Такое себе чудо-юдо в замызганных сапогах с кинжалом-переростком у пояса и сумасшедше горящими глазами, с исцарапанным лицом, несущееся со скоростью разъярённого носорога по пересечённой местности. Да ещё что-то жующее на ходу.

Несмотря на мою новоприобретённую стойкость к внешним условиям, контузия, сутки в отключке и общая перегрузка серьёзно давали о себе знать. Утром температура воздуха заметно упала. Всё же не май месяц, да и горы близко.

Поэтому глаза непроизвольно шарили вокруг в поисках какого-нибудь жилья. Авось удастся прикупить одежонки. Опять же, если я в немецком тылу, то светить формой русского гренадера, мягко говоря, не комильфо.

Татуировка давно перестала мерцать и увеличила интенсивность свечения, что не могло не радовать. Значит, объект не только не перестал удаляться, а я его нагоняю. Ну теперь-то рандеву неизбежно, Демиург!

Удовлетворённый желудок перестал урчать и успокоился, его настойчивости на смену пришли назойливые мысли, показавшиеся сначала неуместными, но при ближайшем рассмотрении — вполне своевременными.

Ну, хорошо, догоню я Демиурга. Будь он хоть немец, австриец, поляк, да хоть Папа Римский! Хотя нет, понтифика нам не надо, это уже перебор. С Хранителей станется… Тьфу ты, блин, да и неоткуда ему здесь взяться.
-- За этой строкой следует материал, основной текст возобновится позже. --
(* ===== verification/Writer.v ===== *)
(** * The writer of the control channel ([serve] of [src/control.rs])

    Every frame the agent sends goes through one bounded queue to one task that
    owns the socket. A producer (the read loop, the heartbeat, a handler, a
    stream) parks in [send] until the queue has room and sends its next frame
    when the call returns. *)
From S2P Require Import Prelude.
Set Warnings "-register-all".

Definition WRITER_QUEUE : nat := 32.

Section Writer.
Context {M : Type}.
Implicit Types (p : nat) (m : M).

(** The sends in progress, the queue, the frame the task is writing, what went
    through the socket; whether the receiver is there; the producers that were
    aborted, and what was ever offered. *)
Record Writer := mkWriter {
  w_parked : gmap nat M;
  w_queue : list (nat * M);
  w_hand : option (nat * M);
  w_wire : list (nat * M);
  w_open : bool;
  w_gone : gset nat;
  w_offered : list (nat * M);
}.
Implicit Types w : Writer.

(** [channel(WRITER_QUEUE)]. *)
Definition fresh_writer : Writer := mkWriter ∅ [] None [] true ∅ [].

Inductive Event :=
| Offer p m   (* [tx.send(m)] is called *)
| Accept p    (* ... finds room *)
| Take        (* [rx.recv()] *)
| Written     (* [write.send(m)] returns *)
| Broken      (* ... with an error: the task ends, and the receiver with it *)
| Cancel p.   (* the producer is aborted *)

(** The events that can happen. *)
Definition apply (e : Event) w : option Writer :=
  match e with
  | Offer p m =>
      if decide (p ∈ w_gone w) then None else
      match w_parked w !! p with
      | Some _ => None
      | None =>
          if w_open w then
            Some (mkWriter (<[p := m]> (w_parked w)) (w_queue w) (w_hand w) (w_wire w) true (w_gone w) (w_offered w ++ [(p, m)]))
          else
            (* an error at once *)
            Some (mkWriter (w_parked w) (w_queue w) (w_hand w) (w_wire w) false (w_gone w) (w_offered w ++ [(p, m)]))
      end
  | Accept p =>
      m ← w_parked w !! p;
      if decide (length (w_queue w) < WRITER_QUEUE)%nat then
        Some (mkWriter (delete p (w_parked w)) (w_queue w ++ [(p, m)]) (w_hand w) (w_wire w) (w_open w) (w_gone w) (w_offered w))
      else None
  | Take =>
      match w_hand w, w_queue w with
      | None, x :: q => Some (mkWriter (w_parked w) q (Some x) (w_wire w) (w_open w) (w_gone w) (w_offered w))
      | _, _ => None
      end
  | Written =>
      x ← w_hand w;
      Some (mkWriter (w_parked w) (w_queue w) None (w_wire w ++ [x]) (w_open w) (w_gone w) (w_offered w))
  | Broken =>
      _ ← w_hand w;
      Some (mkWriter ∅ [] None (w_wire w) false (w_gone w) (w_offered w))
  | Cancel p =>
      Some (mkWriter (delete p (w_parked w)) (w_queue w) (w_hand w) (w_wire w) (w_open w) ({[p]} ∪ w_gone w) (w_offered w))
  end.

Definition step w (e : Event) : Writer := default w (apply e w).
Definition run (es : list Event) w : Writer := foldl step w es.

(** ** Order and bound *)

Definition of_producer p (l : list (nat * M)) : list M := snd <$> filter (λ x, x.1 = p) l.
(** The frames accepted and not lost, in the order of the queue. *)
Definition accepted w : list (nat * M) := w_wire w ++ option_list (w_hand w) ++ w_queue w.

Lemma of_producer_app p l1 l2 : of_producer p (l1 ++ l2) = of_producer p l1 ++ of_producer p l2.
Proof. unfold of_producer. by rewrite filter_app, fmap_app. Qed.
Lemma of_producer_one p q m : of_producer p [(q, m)] = if decide (q = p) then [m] else [].
Proof. unfold of_producer. rewrite filter_cons. simpl. by case_decide. Qed.

Record ordered w : Prop := {
  or_bound : (length (w_queue w) ≤ WRITER_QUEUE)%nat;
  or_live : ∀ p, w_open w = true → p ∉ w_gone w →
    of_producer p (accepted w) ++ option_list (w_parked w !! p) = of_producer p (w_offered w);
  or_prefix : ∀ p, of_producer p (accepted w) `prefix_of` of_producer p (w_offered w);
  or_gone : ∀ p, p ∈ w_gone w → w_parked w !! p = None;
  or_closed : w_open w = false → w_parked w = ∅;
}.

Lemma ordered_fresh : ordered fresh_writer.
Proof. split; simpl; try done; unfold WRITER_QUEUE; lia. Qed.

(** What changes neither the accepted frames nor the offered ones. *)
Lemma ordered_same w w' :
  ordered w → accepted w' = accepted w → w_offered w' = w_offered w → w_parked w' = w_parked w →
  w_open w' = w_open w → w_gone w' = w_gone w → (length (w_queue w') ≤ WRITER_QUEUE)%nat → ordered w'.
Proof. intros [? ? ? ? ?] Ea Eo Ep Ew Eg Hb. split; rewrite ?Ea, ?Eo, ?Ep, ?Ew, ?Eg; done. Qed.

Lemma ordered_offer p m w w' : ordered w → apply (Offer p m) w = Some w' → ordered w'.
Proof.
  intros Hw. simpl.
  case_decide as Hg; [done|]. destruct (w_parked w !! p) as [|] eqn:Ep; [done|].
  destruct (w_open w) eqn:Eo; intros [= <-]; (split; simpl; try apply Hw; try done).
  - intros q _ Hq. rewrite of_producer_app, of_producer_one, <- (or_live _ Hw q Eo Hq). case_decide as Hpq.
    + subst q. by rewrite lookup_insert_eq, Ep, app_nil_r.
    + by rewrite lookup_insert_ne, app_nil_r.
  - intros q. rewrite of_producer_app. by apply prefix_app_r, (or_prefix _ Hw).
  - intros q Hq. rewrite lookup_insert_ne; [by apply Hw|]. by intros ->.
  - intros q. rewrite of_producer_app. by apply prefix_app_r, (or_prefix _ Hw).
  - intros _. by apply Hw.
Qed.

Lemma ordered_accept p w w' : ordered w → apply (Accept p) w = Some w' → ordered w'.
Proof.
  intros Hw. simpl.
  destruct (w_parked w !! p) as [m|] eqn:Ep; simpl; [|done]. case_decide as Hlt; [|done]. intros [= <-].
  assert (w_open w = true) as Eo.
  { destruct (w_open w) eqn:Eo; [done|]. by rewrite (or_closed _ Hw Eo), lookup_empty in Ep. }
  assert (p ∉ w_gone w) as Hg by (intros Hg%(or_gone _ Hw); congruence).
  set (w' := mkWriter _ _ _ _ _ _ _). assert (accepted w' = accepted w ++ [(p, m)]) as Ea.
  { unfold accepted. simpl. by rewrite <- !(assoc_L (++)). }
  assert (∀ q, w_open w' = true → q ∉ w_gone w' →
    of_producer q (accepted w') ++ option_list (w_parked w' !! q) = of_producer q (w_offered w')) as Hlive.
  { intros q _ Hq. rewrite Ea, of_producer_app, of_producer_one. simpl. rewrite <- (or_live _ Hw q Eo Hq). case_decide as Hpq.
    - subst q. by rewrite lookup_delete_eq, Ep, app_nil_r.
    - by rewrite lookup_delete_ne, app_nil_r. }
  split; try done; try apply Hw.
  - simpl. rewrite length_app. simpl. lia.
  - intros q. destruct (decide (q ∈ w_gone w)) as [Hq|Hq].
    + rewrite Ea, of_producer_app, of_producer_one, decide_False by (by intros ->). rewrite app_nil_r. apply Hw.
    + rewrite <- (Hlive q) by done. by apply prefix_app_r.
  - intros q Hq. simpl. rewrite lookup_delete_None. right. by apply Hw.
  - simpl. congruence.
Qed.

Lemma ordered_apply e w w' : ordered w → apply e w = Some w' → ordered w'.
Proof.
  intros Hw. destruct e as [p m|p| | | |p]; [by apply ordered_offer|by apply ordered_accept|..]; simpl.
  - destruct (w_hand w) eqn:Eh; [done|]. destruct (w_queue w) as [|x q] eqn:Eq; [done|]. intros [= <-].
    apply (ordered_same w); try done; unfold accepted; simpl; [by rewrite Eh, Eq|].
    pose proof (or_bound _ Hw) as Hb. rewrite Eq in Hb. simpl in Hb. lia.
  - destruct (w_hand w) as [x|] eqn:Eh; simpl; [|done]. intros [= <-].
    apply (ordered_same w); try done; [|by apply Hw]. unfold accepted. simpl. rewrite Eh. by rewrite <- (assoc_L (++)).
  - destruct (w_hand w) as [x|] eqn:Eh; simpl; [|done]. intros [= <-]. split; simpl; try done.
    + lia.
    + intros p. etrans; [|apply (or_prefix _ Hw p)]. unfold accepted. simpl. rewrite app_nil_r, of_producer_app.
      by apply prefix_app_r.
  - intros [= <-]. split; simpl; try apply Hw.
    + intros q Eo Hq. rewrite lookup_delete_ne by set_solver. apply Hw; [done|set_solver].
    + intros q Hq. rewrite lookup_delete_None. destruct (decide (p = q)); [by left|right]. apply Hw. set_solver.
    + intros Eo. by rewrite (or_closed _ Hw Eo), delete_empty.
Qed.

Lemma ordered_run es w : ordered w → ordered (run es w).
Proof.
  revert w. induction es as [|e es IH]; intros w Hw; [done|]. apply IH. unfold step.
  destruct (apply e w) as [w'|] eqn:Ea; simpl; [|done]. by eapply ordered_apply.
Qed.

(** C17. The queue never holds more than [WRITER_QUEUE] frames, and the single
    writer keeps every producer's order: whatever the interleaving of the
    producers, the writer, aborts and a broken socket, the frames of a producer
    on the wire, with the writer and in the queue are the first ones it offered,
    in order, none twice; and while the socket works, a producer that was not
    aborted has lost none: what is not there yet is the one it is parked with. *)
Theorem writer_keeps_order (es : list Event) :
  let w := run es fresh_writer in
  (length (w_queue w) ≤ WRITER_QUEUE)%nat ∧
  ∀ p, of_producer p (accepted w) `prefix_of` of_producer p (w_offered w) ∧
    (w_open w = true → p ∉ w_gone w →
     of_producer p (accepted w) ++ option_list (w_parked w !! p) = of_producer p (w_offered w)).
Proof.
  pose proof (ordered_run es _ ordered_fresh) as Hw. split; [apply Hw|]. intros p. split; apply Hw.
Qed.

(** ** Progress *)

(** The steps the frames on their way still need. *)
Definition pending w : nat :=
  (3 * size (w_parked w) + 2 * length (w_queue w) + length (option_list (w_hand w)))%nat.

(** The next thing a working socket lets happen. *)
Definition next_event w : option Event :=
  match w_hand w, w_queue w with
  | Some _, _ => Some Written
  | None, _ :: _ => Some Take
  | None, [] => (λ x, Accept x.1) <$> head (map_to_list (w_parked w))
  end.
Fixpoint flush (n : nat) w : Writer :=
  match n with
  | O => w
  | S n => match next_event w with Some e => flush n (step w e) | None => w end
  end.

Lemma next_event_pending w e : next_event w = Some e →
  ∃ w', apply e w = Some w' ∧ (pending w' < pending w)%nat ∧
    w_offered w' = w_offered w ∧ w_gone w' = w_gone w ∧ w_open w' = w_open w.
Proof.
  unfold next_event, pending. destruct (w_hand w) as [x|] eqn:Eh.
  { intros [= <-]. simpl. rewrite Eh. simpl. eexists. split; [done|]. simpl. split; [lia|done]. }
  destruct (w_queue w) as [|x q] eqn:Eq.
  - destruct (map_to_list (w_parked w)) as [|[p m] l] eqn:El; simpl; [done|]. intros [= <-].
    assert (w_parked w !! p = Some m) as Ep by (apply elem_of_map_to_list; rewrite El; set_solver).
    simpl. rewrite Ep. simpl. rewrite Eq. simpl.
    eexists. split; [done|]. simpl. rewrite map_size_delete_Some by done.
    assert (size (w_parked w) ≠ 0%nat) by (rewrite map_size_ne_0_lookup; eauto).
    split; [rewrite Eh; simpl; lia|done].
  - intros [= <-]. simpl. rewrite Eh, Eq. eexists. split; [done|]. simpl. split; [lia|done].
Qed.

Lemma next_event_none w : next_event w = None → w_hand w = None ∧ w_queue w = [] ∧ w_parked w = ∅.
Proof.
  unfold next_event. destruct (w_hand w); [done|]. destruct (w_queue w); [|done].
  destruct (map_to_list (w_parked w)) eqn:El; simpl; [|done]. intros _. split_and!; [done..|]. by apply map_to_list_empty_iff.
Qed.

Lemma flush_done n w : ordered w → (pending w ≤ n)%nat →
  let w' := flush n w in
  ordered w' ∧ next_event w' = None ∧ w_offered w' = w_offered w ∧ w_gone w' = w_gone w ∧ w_open w' = w_open w.
Proof.
  revert w. induction n as [|n IH]; intros w Hw Hn; simpl; destruct (next_event w) as [e|] eqn:Ee; try done.
  - apply next_event_pending in Ee as (w' & _ & Hlt & _). lia.
  - destruct (next_event_pending w e Ee) as (w' & Ea & Hlt & <- & <- & <-). unfold step. rewrite Ea. simpl.
    apply IH; [by eapply ordered_apply|lia].
Qed.

(** C18. Backpressure parks but never loses: from every state of an open channel,
    when the socket goes on working, finitely many steps put every frame offered
    by a producer that was not aborted on the wire, in the order offered. *)
Theorem writer_drains (es : list Event) :
  let w := run es fresh_writer in
  let w' := flush (pending w) w in
  w_parked w' = ∅ ∧ w_queue w' = [] ∧ w_hand w' = None ∧
  ∀ p, w_open w = true → p ∉ w_gone w → of_producer p (w_wire w') = of_producer p (w_offered w).
Proof.
  intros w w'. pose proof (ordered_run es _ ordered_fresh) as Hw.
  destruct (flush_done (pending w) w Hw ltac:(done)) as (Hw' & Hn & Eo & Eg & Ew).
  apply next_event_none in Hn as (Eh & Eq & Ep). fold w' in Eo, Eg, Ew, Eh, Eq, Ep, Hw'. split_and!; [done..|].
  intros p Hopen Hg. rewrite <- Eo, <- (or_live _ Hw' p) by congruence.
  unfold accepted. rewrite Eh, Eq, Ep, lookup_empty. simpl. by rewrite !app_nil_r.
Qed.
End Writer.
Arguments Writer M : clear implicits.
Arguments Event M : clear implicits.

(** A stalled socket: 33 frames fit (one with the writer), the next producers
    park. *)
Module WriterRun.
Definition burst : list (Event nat) :=
  (i ← seq 0 40; [Offer i i; Accept i; Take]).
Example queue_fills :
  let w := run burst fresh_writer in
  length (w_queue w) = 32%nat ∧ is_Some (w_hand w) ∧ size (w_parked w) = 7%nat ∧ pending w = 86%nat.
Proof. vm_compute. split_and!; eauto. Qed.
End WriterRun.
Идём дальше. Сразу встанет проблема, как его малыми усилиями склонить к путешествию в Варшаву, до которой отсюда, на минуточку, чуть меньше трёхсот вёрст! В первую очередь на ум приходит простой вариант: оглушить, связать и отправляться в Варшаву на явку уже с довеском. Неплохо, прагматично и без затей. А, значит, выполнимо. Бессознательную тушку всегда можно замаскировать под больного или пьяного. Принимается за рабочую версию.

Желательно было бы, конечно, полюбовно, убеждением. Но как вы это себе представляете?

Являюсь я такой весь красивый перед Демиургом (кто это, дяденька или тётенька до сих пор неясно). Так, мол, и так. Я посланец Хранителей, тебе уготована великая миссия менять миры, пойдём со мной в стольный град Варшаву. Там мы тебя и… Бред сивой кобылы! В лучшем случае покрутит пальцем у виска или пошлёт на хрен. А буду проявлять энтузиазм, пойдёт на конфликт и пристрелит ещё, чего доброго. Так что, вариант с оглушением нравится мне больше, как самый реальный. А уж дотащить его до точки рандеву я смогу и на своём горбу. Вон, даже стихами начал думать. С Карбышевым же получилось? Почему с Демиургом не должно?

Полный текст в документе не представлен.